Institutions are structures and mechanisms of social order and cooperation governing the behavior of a set of individuals. Institutions are identified with a social purpose and permanence, transcending individual human lives and intentions, and with the making and enforcing of rules governing cooperative human behavior. The term, institution, is commonly applied to customs and behavior patterns important to a society, as well as to particular formal organizations of government and public service.
From Wikipedia. Emphasis mine.
I was inspired to give the concept of a social institution some consideration today by the thoughtful and articulate moms at our homeschooling group. We are very blessed to have such a diverse, compassionate group of families to turn to for support, encouragement and advice; even when I am disagreed with, I am always disagreed with respectfully and with interest to my opinion. I do not take this for granted and know that it’s rare and fine in society in general, let alone homeschooling circles. I digress, but it’s a good digression.
The subject at hand today was the idea of school as a social institution. Not individual schools and buildings but the institution of government-controlled public education made available equitably and universally for free. The concept of school, as it were, not just the physical existence of them. There is this idea that the government should decide what children will learn, and at what age, and where, and how, and by whom, and that’s the whole story. The vast majority of Americans believe this is the normative standard for learning and education; I beg to differ.
In this sense, I was institutionalized at the tender age of five. We sometimes call this “kindergarten.” Unlike the long laundry list of complaints about school that homeschoolers often trot out in criticizing the institution of traditional education, I did well in school. I was the ideal student; self-motivated, eager to please, curious about many subjects, an early reader, a strong visual-auditory learner, compliant and feeling a great deal of satisfaction in endless busywork. I always got good grades, not because my family wanted me to, but because I wanted to. I was socially successful and had many friends and didn’t experience bullying or peer pressure of any kind. I enjoyed the structure of traditional academics. In reality, I just liked learning things and this was the only outlet I had to do so. The curriculum I went through never satisfied my curiosity, so my coping response was to learn as much of what I was given as perfectly as I could. Quantity over quality. I willingly signed myself up for Advanced Placement courses in high school; I took the hardest classes I could find in college (and continually got straight As, or very close to them).

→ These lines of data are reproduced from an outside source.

(** [s.split(sep)] for a one-character separator. *)
Fixpoint split (sep : ascii) (s : string) : list string :=
  match s with
  | EmptyString => [EmptyString]
  | String c r =>
      if Ascii.eqb c sep then EmptyString :: split sep r
      else match split sep r with
           | h :: t => String c h :: t
           | [] => [String c EmptyString]
           end
  end.

(** lodash [intersection(a, b)]: the values of [a] that occur in [b], without
    repetition, in the order of [a]. *)
Definition intersection (a b : list string) : list string :=
  remove_dups (filter (λ x, x ∈ b) a).

(** [arr.includes(x)] on strings. *)
Definition includes (arr : list string) (x : string) : bool :=
  bool_decide (x ∈ arr).

(** lodash [has(object, key)] on a header bag. *)
Definition has (h : gmap string string) (k : string) : bool :=
  bool_decide (is_Some (h !! k)).

(** [n > v] for a number [n] and a header value [v]: [undefined] and strings
    that are not numbers convert to NaN, and every comparison with NaN is
    false. *)
Definition js_gt `{Runtime} (n : Z) (v : option string) : bool :=
  match v with
  | Some s => match ToNumber s with
              | Some x => x <? n
              | None => false
              end
  | None => false
  end.

(** [moment().unix()] *)
Definition unix (now : Z) : Z := now `div` 1000.

(** ** The store *)

Record User := {
  user_id : Z;
  user_email : string;
  otp_enabled : bool;
  password : string
}.

Record OtpCode := {
  otp_id : Z;
  otp_user_id : Z;
  otp_secret : string;
  otp_used : bool;
  otp_updated_at : Z
}.

Record Token := {
  tk_id : Z;
  tk_user_id : Z;
  tk_ip : option string;
  tk_key : string;
  tk_secret : string;
  tk_expiry : Z;
  tk_role : string;
  tk_type : string;
  tk_name : option string;
  tk_active : bool;
  tk_revoked : bool
}.

Record ResetPasswordCode := {
  rc_id : Z;
  rc_code : string;
  rc_user_id : Z;
  rc_used : bool
}.

Record Status := { api_key : string; api_secret : string }.

Record Db := {
  users : list User;
  otp_codes : list OtpCode;
  tokens : list Token;
  reset_password_codes : list ResetPasswordCode;
  status : option Status
}.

Here’s something that you rarely hear from a homeschooling mother: I liked school.
When I first heard about homeschooling, I was reading about religion in college, and came across a Christian mother’s forum where they were discussing homeschooling, and thought they were a bunch of fringe lunatics who were probably screwing up their kids for life. I was wholly ignorant and believed that the primary purpose of homeschooling was to indoctrinate children into the fanatical beliefs of their parents. The irony of this is not lost on me now. It would have never occurred to me as a high school or college student or very young mother to homeschool. I would have thought you were insane to suggest otherwise.

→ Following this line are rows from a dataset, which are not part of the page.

Definition run_op (op : Operation) (w : World) (c : TwitterClient) (tr : Trace)
    : option Thrown * TwitterClient * Trace :=
  match op with
  | OpPostTweet t r => effect (postTweet t r w c tr)
  | OpUploadMedia b m => effect (uploadMedia b m w c tr)
  | OpPostTweetWithMedia t r ms => effect (postTweetWithMedia t r ms w c tr)
  | OpSearchTweets q n => effect (searchTweets q n w c tr)
  | OpGetTweet i => effect (getTweet i w c tr)
  | OpDeleteTweet i => effect (deleteTweet i w c tr)
  end.

(** A caller that issues the operations one after the other on the same
    client, whatever each of them answers. *)
Fixpoint session (ops : list Operation) (w : World) (c : TwitterClient) (tr : Trace)
    : TwitterClient * Trace :=
  match ops with
  | [] => (c, tr)
  | op :: rest =>
      let '(_, c', tr') := run_op op w c tr in
      session rest w c' tr'
  end.

(** The daily counters are sound: only keys with a daily ceiling have one,
    and it counts between 1 and the ceiling. *)
Definition counters_sound (c : TwitterClient) : Prop :=
  forall k t, dailyLimits c !! k = Some t ->
    prop_get DAILY_LIMITS k = Some 17 /\ 1 <= count t <= 17.

(** Two clients agree on the quota state of a key. *)
Definition same_quota (k : string) (c c' : TwitterClient) : Prop :=
  rateLimitMap c' !! k = rateLimitMap c !! k /\
  dailyLimits c' !! k = dailyLimits c !! k.

Definition is_tweet (e : Event) : bool :=
  match e with
  | EvTweet _ => true
  | _ => false
  end.

(** The media items of a call: none when the argument is absent. *)
Definition attachments (mediaItems : option (list MediaItem)) : list MediaItem :=
  match mediaItems with
  | Some items => items
  | None => []
  end.

(** [if (replyToTweetId) tweetOptions.reply = ...]. *)
Definition reply_of (replyToTweetId : option string) : option string :=
  if Js.truthy_str replyToTweetId then replyToTweetId else None.

(** The events an operation started on client [c] can add to the trace. *)
Definition may_emit (op : Operation) (c : TwitterClient) (e : Event) : Prop :=
  e = EvRateCheck (quota_key op) \/
  match op with
  | OpPostTweet t r => e = EvTweet (mkTweetOptions t (reply_of r) None)
  | OpUploadMedia b m => e = upload_event c b m
  | OpPostTweetWithMedia t r ms =>
      (exists item, In item (attachments ms) /\ In e (segment c item)) \/
      (exists media,
         e = EvTweet (mkTweetOptions t (reply_of r) media) /\
         match media with
         | Some mediaIds =>
             attachments ms <> [] /\ List.length mediaIds = List.length (attachments ms)
         | None => attachments ms = []
         end)
  | OpSearchTweets q n => e = EvSearch q n
  | OpGetTweet i => e = EvSingleTweet i
  | OpDeleteTweet i =>
      e = EvDeleteV2 i \/ (e = EvDestroyV1 i /\ authType (config c) = oauth1)
  end.

(** The media category the v2 uploader derives from the MIME type. *)
Definition category_of (mimeType : string) : string :=
  if Js.startsWith "image/" mimeType then "tweet_image" else "tweet_video".

(** An event that fits a client configured with [cfg]: the legacy v1.1
    endpoints only under OAuth 1.0a, the v2 upload endpoint only under OAuth
    2.0 and with the configured token, and never a token refresh. *)
Definition routed_for (cfg : Config) (e : Event) : Prop :=
  match e with
  | EvUploadV1 _ _ | EvDestroyV1 _ => authType cfg = oauth1
  | EvUploadV2 token _ mimeType category =>
      authType cfg = oauth2 /\ oauth2AccessToken cfg = Some token /\
      category = category_of mimeType
  | EvTokenRefresh _ _ _ | EvEnvFile _ _ _ => False
  | _ => True
  end.

(** The identifier [V2MediaUploader.uploadMedia] reads from the endpoint's
    answer. *)
Definition answered_id (json : UploadJson) : MediaId :=
  match uj_data json with
  | Some d => Js.or_str (ud_id d) (ud_media_key d)
  | None =>
      Js.or_str (uj_media_id_string json) (Js.or_str (uj_media_id json) (uj_id json))
  end.

(** ** Vocabulary for the codec *)

Fixpoint all_chars (p : ascii -> bool) (s : string) : bool :=
  match s with
  | EmptyString => true
  | String c s' => p c && all_chars p s'
  end.

(** A decimal digit. *)
Definition is_digit (c : ascii) : bool :=
  ((48 <=? N_of_ascii c) && (N_of_ascii c <=? 57))%N.

(** The characters of padded standard base64: A-Z, a-z, 0-9, [+], [/], [=]. *)
Definition standard_char (c : ascii) : bool :=
  let k := N_of_ascii c in
  ((65 <=? k) && (k <=? 90) || (97 <=? k) && (k <=? 122) || (48 <=? k) && (k <=? 57)
   || (k =? 43) || (k =? 47) || (k =? 61))%N.

(** ** The tool server (src/index.ts) and the tool schemas (src/types.ts) *)

(** A JSON value.  An object lists each of its members once. *)
#[local] Unset Elimination Schemes.
Inductive Json :=
| JNull
| JBool (b : bool)
| JNum (q : Q)
| JStr (s : string)
| JArr (items : list Json)
| JObj (members : list (string * Json)).
#[local] Set Elimination Schemes.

You see, I was institutionalized. Even after I had left college – which I loved so much I took six years to finish – I was still in the school mentality. Learning was something that happened in a very specific context: a specific building, with a specific dynamic between the person disseminating the information and the person studying it. I think of this now much like the aphorism of circus elephants, who do not run away to freedom even though they are allowed to walk around without shackles. It’s just that by that point, they’ve been in shackles for so long that they don’t need the actual shackles to be physically present to be controlled. Graduating from college and finding myself the single mom of a special needs preschooler was something like that. I thought – this is disastrous, because how will he do in school?

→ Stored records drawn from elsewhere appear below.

(** * update_html.py: the tooltip markup rewriter

    The script reads [index.html], applies fifteen literal [str.replace]
    calls one after the other to the text, and writes the result back to
    the same file.  This development embeds the script shallowly:

    - a Python [str] is a list of Unicode code points ([N]);
    - [str.replace] is the left-to-right scan of the Python built-in;
    - the fifteen calls are the nested [let]s of [update_html];
    - the two [with open(...)] blocks run in a small state-and-exception
      monad over an abstract operating system that records every call.

    The module [re] that the script imports is not used by it. *)

From Equations Require Import Equations.
From Stdlib Require Import Ascii String.
From Stdlib Require Import List Arith Lia NArith Bool Permutation.
Import ListNotations.

(** ** Text *)

Module Text.

(** A character is a Unicode code point; a string is a sequence of them. *)
Definition char := N.
Definition str := list char.

(** The literals of the script are ASCII.  They are written here as Rocq
    strings in which the apostrophe stands for the double quote (code
    point 34): no literal of the script holds an apostrophe. *)
Definition code (a : ascii) : char :=
  if Ascii.eqb a "'"%char then 34%N else N_of_ascii a.

Definition lit (s : string) : str := map code (list_ascii_of_string s).

(** Line feed, and the indentation of the multi-line literals. *)
Definition nl : str := [10%N].
Definition sp (n : nat) : str := repeat 32%N n.

(** [prefix p s]: does [s] start with [p]? *)
Fixpoint prefix (p s : str) : bool :=
  match p, s with
  | [], _ => true
  | _ :: _, [] => false
  | a :: p', b :: s' => N.eqb a b && prefix p' s'
  end.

I can’t blame this on any particularities of the school environments into which I was placed. I went to good schools in good areas. I had many wonderful teachers throughout my entire academic career. Perhaps it’s more accurate to say that I had the approval and encouragement of the majority of my teachers – I was after all, the ideal student by nature – and so in a morass of bored children, I stood out and often developed strong rapports with many teachers over the year. These teachers, I know, were all wholly committed to facilitating the absolute best education they could for their students; they strove to connect with each one on an individual level, and I have no doubt each of these men and women did their level best to encourage and inspire creativity, individuality and critical thinking in each and every one of their students.
Instead, they institutionalized us.
It wasn’t on purpose. It works like this.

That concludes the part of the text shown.